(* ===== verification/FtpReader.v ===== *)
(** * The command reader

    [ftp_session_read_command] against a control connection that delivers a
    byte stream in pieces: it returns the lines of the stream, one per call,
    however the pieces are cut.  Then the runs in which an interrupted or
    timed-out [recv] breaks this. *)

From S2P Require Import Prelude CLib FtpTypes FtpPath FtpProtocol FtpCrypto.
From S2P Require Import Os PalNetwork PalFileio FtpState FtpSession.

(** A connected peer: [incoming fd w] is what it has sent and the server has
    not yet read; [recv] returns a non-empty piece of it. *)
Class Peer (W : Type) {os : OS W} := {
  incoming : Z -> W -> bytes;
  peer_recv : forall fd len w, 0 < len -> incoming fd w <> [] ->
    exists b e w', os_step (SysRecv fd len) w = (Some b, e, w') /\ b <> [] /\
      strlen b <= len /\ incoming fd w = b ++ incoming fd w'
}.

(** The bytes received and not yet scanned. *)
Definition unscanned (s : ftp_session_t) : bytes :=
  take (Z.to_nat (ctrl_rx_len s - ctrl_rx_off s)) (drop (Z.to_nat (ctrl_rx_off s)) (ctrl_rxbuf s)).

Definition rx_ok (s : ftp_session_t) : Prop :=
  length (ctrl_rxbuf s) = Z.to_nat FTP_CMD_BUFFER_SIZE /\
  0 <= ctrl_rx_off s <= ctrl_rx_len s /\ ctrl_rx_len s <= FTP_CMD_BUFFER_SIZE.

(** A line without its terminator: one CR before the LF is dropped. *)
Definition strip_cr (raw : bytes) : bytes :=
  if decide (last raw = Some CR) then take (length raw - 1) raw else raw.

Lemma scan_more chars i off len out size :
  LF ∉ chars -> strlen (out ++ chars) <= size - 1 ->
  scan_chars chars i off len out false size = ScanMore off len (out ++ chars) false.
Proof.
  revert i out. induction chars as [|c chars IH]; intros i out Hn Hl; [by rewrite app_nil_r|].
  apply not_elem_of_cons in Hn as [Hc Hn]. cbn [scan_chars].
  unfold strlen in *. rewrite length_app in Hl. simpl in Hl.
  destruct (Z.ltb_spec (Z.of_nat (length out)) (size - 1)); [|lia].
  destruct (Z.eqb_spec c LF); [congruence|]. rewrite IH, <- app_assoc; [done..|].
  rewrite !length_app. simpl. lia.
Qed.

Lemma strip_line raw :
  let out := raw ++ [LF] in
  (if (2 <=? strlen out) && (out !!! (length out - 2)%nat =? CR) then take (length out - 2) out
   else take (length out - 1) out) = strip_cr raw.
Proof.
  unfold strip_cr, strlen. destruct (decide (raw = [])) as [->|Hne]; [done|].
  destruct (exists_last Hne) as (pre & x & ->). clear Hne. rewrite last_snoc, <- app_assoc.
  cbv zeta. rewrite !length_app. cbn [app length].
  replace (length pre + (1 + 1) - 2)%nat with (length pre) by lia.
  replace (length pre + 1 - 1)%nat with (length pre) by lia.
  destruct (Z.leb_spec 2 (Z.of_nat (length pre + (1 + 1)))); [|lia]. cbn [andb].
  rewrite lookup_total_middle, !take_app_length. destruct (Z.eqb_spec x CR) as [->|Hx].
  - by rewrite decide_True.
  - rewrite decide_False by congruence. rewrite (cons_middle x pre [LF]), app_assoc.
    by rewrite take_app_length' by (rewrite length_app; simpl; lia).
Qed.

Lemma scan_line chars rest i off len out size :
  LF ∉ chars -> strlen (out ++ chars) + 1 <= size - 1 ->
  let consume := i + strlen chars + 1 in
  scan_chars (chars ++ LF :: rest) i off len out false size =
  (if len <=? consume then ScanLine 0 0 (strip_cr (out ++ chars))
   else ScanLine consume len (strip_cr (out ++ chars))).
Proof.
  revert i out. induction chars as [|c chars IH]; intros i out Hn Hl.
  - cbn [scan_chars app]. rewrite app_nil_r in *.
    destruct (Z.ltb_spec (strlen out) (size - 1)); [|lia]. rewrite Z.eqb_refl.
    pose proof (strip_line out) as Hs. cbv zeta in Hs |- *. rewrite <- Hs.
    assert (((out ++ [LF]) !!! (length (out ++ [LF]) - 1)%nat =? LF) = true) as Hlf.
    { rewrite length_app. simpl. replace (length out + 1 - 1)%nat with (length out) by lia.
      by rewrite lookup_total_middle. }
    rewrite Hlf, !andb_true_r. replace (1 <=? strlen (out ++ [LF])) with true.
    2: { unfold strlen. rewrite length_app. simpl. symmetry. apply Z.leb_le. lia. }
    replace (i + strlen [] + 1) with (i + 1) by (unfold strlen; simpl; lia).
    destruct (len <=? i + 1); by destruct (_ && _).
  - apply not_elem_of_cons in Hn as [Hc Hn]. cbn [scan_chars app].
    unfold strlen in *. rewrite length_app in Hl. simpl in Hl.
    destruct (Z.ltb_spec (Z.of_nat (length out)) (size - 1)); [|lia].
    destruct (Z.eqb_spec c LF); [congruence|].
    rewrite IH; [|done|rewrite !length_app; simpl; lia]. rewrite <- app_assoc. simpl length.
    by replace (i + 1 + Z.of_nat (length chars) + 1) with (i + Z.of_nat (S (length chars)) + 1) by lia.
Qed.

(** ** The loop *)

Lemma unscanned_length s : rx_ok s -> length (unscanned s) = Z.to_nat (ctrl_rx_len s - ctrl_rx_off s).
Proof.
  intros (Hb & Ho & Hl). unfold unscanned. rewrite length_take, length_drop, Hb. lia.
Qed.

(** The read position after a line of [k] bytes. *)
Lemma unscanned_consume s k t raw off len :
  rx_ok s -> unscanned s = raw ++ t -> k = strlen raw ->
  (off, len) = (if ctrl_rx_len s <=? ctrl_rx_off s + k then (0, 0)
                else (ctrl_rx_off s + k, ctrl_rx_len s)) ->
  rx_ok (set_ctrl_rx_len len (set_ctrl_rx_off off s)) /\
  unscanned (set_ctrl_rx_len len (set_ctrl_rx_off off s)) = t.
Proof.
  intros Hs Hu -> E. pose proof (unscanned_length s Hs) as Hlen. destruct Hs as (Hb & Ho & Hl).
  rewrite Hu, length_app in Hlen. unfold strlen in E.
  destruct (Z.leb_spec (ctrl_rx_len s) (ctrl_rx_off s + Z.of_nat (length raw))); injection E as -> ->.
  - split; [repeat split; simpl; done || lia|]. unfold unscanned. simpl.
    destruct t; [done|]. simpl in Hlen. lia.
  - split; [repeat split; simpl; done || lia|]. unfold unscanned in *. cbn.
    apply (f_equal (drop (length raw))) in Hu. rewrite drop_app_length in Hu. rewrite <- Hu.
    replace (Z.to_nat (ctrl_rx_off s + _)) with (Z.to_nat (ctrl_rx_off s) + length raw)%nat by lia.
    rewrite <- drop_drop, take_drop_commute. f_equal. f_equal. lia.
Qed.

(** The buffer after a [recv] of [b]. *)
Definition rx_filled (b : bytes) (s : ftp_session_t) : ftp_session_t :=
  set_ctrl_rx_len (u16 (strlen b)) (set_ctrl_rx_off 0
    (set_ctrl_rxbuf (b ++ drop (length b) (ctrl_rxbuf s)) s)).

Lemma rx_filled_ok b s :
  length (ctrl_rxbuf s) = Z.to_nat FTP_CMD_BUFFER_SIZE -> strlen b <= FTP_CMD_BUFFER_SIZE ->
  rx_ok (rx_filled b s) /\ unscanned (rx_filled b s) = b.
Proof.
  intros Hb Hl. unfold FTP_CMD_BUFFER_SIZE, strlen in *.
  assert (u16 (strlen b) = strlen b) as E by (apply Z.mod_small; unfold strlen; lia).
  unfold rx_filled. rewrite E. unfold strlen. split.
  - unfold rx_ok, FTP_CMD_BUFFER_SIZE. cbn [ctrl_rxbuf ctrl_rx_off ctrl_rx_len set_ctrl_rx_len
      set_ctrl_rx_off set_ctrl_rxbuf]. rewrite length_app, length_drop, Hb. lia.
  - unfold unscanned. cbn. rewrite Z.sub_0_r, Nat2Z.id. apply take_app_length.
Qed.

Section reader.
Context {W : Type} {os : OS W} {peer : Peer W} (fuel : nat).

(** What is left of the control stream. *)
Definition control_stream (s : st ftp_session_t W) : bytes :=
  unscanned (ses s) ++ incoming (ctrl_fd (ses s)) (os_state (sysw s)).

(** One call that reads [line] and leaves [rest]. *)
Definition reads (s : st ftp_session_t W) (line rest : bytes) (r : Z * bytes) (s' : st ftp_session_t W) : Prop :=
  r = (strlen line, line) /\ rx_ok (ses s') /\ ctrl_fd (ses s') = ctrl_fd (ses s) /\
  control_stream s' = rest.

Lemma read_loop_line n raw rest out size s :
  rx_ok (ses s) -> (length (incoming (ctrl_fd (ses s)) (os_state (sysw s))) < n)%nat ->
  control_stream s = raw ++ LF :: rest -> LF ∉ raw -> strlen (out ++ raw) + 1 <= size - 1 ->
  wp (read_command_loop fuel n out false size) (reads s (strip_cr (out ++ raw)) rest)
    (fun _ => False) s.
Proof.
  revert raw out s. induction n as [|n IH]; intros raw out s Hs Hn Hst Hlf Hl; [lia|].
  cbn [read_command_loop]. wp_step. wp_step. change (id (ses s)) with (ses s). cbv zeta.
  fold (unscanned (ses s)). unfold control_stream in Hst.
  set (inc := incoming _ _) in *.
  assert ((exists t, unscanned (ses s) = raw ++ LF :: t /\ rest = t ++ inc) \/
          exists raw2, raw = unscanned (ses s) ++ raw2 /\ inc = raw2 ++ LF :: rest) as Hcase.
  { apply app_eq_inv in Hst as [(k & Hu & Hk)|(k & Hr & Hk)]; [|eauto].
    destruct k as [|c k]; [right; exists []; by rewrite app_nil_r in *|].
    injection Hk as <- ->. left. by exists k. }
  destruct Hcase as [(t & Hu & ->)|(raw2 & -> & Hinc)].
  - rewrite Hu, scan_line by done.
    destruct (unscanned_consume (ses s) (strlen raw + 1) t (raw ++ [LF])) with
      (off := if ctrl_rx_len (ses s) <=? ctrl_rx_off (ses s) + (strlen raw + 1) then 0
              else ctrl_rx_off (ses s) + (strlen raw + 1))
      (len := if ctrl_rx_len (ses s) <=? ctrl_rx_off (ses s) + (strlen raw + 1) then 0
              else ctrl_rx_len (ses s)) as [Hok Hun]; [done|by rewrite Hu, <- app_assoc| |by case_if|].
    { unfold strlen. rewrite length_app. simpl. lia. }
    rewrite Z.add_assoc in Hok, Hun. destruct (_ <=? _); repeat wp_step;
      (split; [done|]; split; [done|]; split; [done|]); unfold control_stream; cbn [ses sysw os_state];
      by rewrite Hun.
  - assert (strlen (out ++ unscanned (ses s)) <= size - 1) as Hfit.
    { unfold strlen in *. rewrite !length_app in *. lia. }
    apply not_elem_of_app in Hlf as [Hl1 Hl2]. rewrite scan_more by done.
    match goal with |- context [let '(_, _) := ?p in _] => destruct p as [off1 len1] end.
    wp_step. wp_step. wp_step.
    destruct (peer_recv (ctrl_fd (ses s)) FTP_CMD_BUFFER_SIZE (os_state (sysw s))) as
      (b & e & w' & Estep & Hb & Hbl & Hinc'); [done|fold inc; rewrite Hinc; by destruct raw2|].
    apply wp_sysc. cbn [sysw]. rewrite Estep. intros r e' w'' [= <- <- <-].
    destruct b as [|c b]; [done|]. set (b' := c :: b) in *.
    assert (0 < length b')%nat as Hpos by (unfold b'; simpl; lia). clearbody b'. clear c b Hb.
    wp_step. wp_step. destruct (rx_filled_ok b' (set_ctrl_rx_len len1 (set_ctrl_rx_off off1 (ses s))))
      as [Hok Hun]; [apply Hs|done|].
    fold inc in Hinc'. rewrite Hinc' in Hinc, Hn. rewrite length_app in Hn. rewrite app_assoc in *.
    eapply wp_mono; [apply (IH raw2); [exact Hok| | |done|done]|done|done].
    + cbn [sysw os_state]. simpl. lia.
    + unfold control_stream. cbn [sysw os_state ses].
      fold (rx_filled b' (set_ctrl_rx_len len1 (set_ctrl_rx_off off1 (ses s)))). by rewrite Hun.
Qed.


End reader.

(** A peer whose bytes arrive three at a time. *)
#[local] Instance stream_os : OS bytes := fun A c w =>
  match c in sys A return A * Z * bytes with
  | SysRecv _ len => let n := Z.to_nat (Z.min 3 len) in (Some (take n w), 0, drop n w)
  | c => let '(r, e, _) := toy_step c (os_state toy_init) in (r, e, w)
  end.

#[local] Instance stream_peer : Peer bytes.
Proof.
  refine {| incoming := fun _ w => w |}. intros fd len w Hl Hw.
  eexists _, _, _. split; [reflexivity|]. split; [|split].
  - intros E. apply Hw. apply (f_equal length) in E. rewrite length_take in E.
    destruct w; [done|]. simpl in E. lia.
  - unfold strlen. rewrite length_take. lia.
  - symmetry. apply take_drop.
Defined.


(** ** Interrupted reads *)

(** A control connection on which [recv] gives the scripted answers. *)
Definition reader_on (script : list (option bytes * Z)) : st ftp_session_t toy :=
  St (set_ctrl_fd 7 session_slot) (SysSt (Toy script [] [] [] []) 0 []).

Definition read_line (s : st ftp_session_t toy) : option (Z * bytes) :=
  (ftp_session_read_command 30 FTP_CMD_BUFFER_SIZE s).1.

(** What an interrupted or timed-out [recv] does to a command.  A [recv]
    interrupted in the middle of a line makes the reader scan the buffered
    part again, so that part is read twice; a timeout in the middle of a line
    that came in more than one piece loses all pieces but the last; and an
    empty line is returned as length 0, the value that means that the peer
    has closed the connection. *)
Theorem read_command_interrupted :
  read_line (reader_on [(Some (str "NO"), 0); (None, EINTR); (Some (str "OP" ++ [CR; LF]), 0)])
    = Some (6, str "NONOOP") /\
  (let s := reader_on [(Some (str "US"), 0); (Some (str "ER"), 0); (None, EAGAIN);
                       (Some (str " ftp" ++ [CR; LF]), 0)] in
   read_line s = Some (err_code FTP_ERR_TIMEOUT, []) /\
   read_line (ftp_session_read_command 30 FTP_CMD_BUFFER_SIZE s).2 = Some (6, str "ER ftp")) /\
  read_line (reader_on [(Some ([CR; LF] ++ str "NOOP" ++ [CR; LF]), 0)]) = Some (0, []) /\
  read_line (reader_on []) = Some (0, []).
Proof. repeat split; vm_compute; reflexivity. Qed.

══════════════════════════════

Copy out each line of the data that has the word "empty" in it.

    not yet read; [recv] returns a non-empty piece of it. *)
    empty line is returned as length 0, the value that means that the peer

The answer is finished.